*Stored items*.

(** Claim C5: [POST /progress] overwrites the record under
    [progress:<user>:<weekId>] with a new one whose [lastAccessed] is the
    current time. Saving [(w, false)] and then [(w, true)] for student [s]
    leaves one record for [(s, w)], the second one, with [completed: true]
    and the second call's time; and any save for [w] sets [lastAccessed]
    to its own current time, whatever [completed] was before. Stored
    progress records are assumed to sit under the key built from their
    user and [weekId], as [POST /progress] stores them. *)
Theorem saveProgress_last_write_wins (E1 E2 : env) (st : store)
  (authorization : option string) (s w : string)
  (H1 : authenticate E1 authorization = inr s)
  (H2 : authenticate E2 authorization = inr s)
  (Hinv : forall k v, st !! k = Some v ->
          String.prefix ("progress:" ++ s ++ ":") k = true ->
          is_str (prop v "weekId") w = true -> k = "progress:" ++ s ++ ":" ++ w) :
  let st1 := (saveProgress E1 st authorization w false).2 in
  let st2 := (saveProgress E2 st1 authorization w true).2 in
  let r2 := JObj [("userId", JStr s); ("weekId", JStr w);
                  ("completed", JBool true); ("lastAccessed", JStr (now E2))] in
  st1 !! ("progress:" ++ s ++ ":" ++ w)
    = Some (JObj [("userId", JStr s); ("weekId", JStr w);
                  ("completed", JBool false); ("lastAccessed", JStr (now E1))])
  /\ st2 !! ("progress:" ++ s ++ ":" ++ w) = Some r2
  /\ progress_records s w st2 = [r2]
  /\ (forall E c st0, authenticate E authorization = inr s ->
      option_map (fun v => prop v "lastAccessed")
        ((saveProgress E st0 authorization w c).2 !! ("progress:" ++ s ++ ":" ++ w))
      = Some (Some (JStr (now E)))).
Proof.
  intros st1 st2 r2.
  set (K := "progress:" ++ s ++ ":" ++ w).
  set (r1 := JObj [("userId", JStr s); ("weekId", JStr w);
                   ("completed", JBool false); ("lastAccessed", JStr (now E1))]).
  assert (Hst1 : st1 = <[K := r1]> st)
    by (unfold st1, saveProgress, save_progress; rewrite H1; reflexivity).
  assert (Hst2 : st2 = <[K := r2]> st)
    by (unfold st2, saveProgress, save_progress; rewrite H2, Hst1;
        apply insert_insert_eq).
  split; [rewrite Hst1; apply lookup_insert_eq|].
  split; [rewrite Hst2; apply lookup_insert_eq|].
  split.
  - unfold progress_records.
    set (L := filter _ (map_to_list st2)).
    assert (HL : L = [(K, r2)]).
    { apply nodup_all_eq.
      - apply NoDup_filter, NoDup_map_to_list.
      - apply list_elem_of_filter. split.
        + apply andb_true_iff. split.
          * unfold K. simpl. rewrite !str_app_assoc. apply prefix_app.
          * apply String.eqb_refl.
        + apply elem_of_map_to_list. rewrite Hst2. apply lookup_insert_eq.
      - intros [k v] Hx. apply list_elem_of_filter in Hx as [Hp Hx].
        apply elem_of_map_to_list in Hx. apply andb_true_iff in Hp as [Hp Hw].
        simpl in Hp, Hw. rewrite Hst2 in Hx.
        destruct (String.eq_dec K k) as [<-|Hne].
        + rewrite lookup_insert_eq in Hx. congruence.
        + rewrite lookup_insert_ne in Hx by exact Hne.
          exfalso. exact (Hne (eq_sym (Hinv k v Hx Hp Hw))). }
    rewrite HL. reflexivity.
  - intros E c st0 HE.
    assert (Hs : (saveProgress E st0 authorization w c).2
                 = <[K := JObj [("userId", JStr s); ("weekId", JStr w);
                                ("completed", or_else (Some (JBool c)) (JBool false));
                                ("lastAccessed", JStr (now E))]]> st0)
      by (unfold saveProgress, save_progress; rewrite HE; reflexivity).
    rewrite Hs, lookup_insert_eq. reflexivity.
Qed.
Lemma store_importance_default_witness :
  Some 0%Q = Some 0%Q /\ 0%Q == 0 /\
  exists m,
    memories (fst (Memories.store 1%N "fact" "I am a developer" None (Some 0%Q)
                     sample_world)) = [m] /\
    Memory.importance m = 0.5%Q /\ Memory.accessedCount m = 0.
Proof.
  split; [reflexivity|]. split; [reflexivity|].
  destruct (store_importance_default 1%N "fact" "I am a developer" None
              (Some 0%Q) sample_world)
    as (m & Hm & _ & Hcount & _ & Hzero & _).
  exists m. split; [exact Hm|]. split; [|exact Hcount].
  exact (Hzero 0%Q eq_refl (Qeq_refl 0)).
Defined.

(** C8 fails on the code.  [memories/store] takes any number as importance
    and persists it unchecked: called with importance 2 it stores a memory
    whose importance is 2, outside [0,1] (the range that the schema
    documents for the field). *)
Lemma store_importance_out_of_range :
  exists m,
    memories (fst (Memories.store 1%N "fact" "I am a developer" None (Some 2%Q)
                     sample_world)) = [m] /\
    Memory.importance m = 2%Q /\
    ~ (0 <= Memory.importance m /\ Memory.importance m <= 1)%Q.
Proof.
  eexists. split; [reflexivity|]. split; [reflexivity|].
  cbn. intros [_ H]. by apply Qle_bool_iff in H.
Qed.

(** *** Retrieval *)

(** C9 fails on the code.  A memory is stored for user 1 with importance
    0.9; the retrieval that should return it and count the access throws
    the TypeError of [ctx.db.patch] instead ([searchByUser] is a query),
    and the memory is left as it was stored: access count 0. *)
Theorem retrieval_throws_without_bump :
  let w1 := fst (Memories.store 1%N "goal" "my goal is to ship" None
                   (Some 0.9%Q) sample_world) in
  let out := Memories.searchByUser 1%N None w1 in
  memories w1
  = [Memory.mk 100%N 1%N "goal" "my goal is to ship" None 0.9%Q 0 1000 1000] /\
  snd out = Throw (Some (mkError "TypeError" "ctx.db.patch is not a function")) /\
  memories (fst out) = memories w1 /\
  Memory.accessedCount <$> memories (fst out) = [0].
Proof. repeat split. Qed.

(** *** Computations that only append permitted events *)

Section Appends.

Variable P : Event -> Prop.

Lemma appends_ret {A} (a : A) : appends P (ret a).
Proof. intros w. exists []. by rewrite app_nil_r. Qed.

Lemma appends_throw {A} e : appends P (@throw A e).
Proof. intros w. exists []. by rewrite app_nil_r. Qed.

*Exercise details*.
Up to and including the line with "and the second", write out the records above exactly, starting from their first line.

*Response area*.
(** Claim C5: [POST /progress] overwrites the record under
    [progress:<user>:<weekId>] with a new one whose [lastAccessed] is the
    current time. Saving [(w, false)] and then [(w, true)] for student [s]
    leaves one record for [(s, w)], the second one, with [completed: true]
    and the second call's time; and any save for [w] sets [lastAccessed]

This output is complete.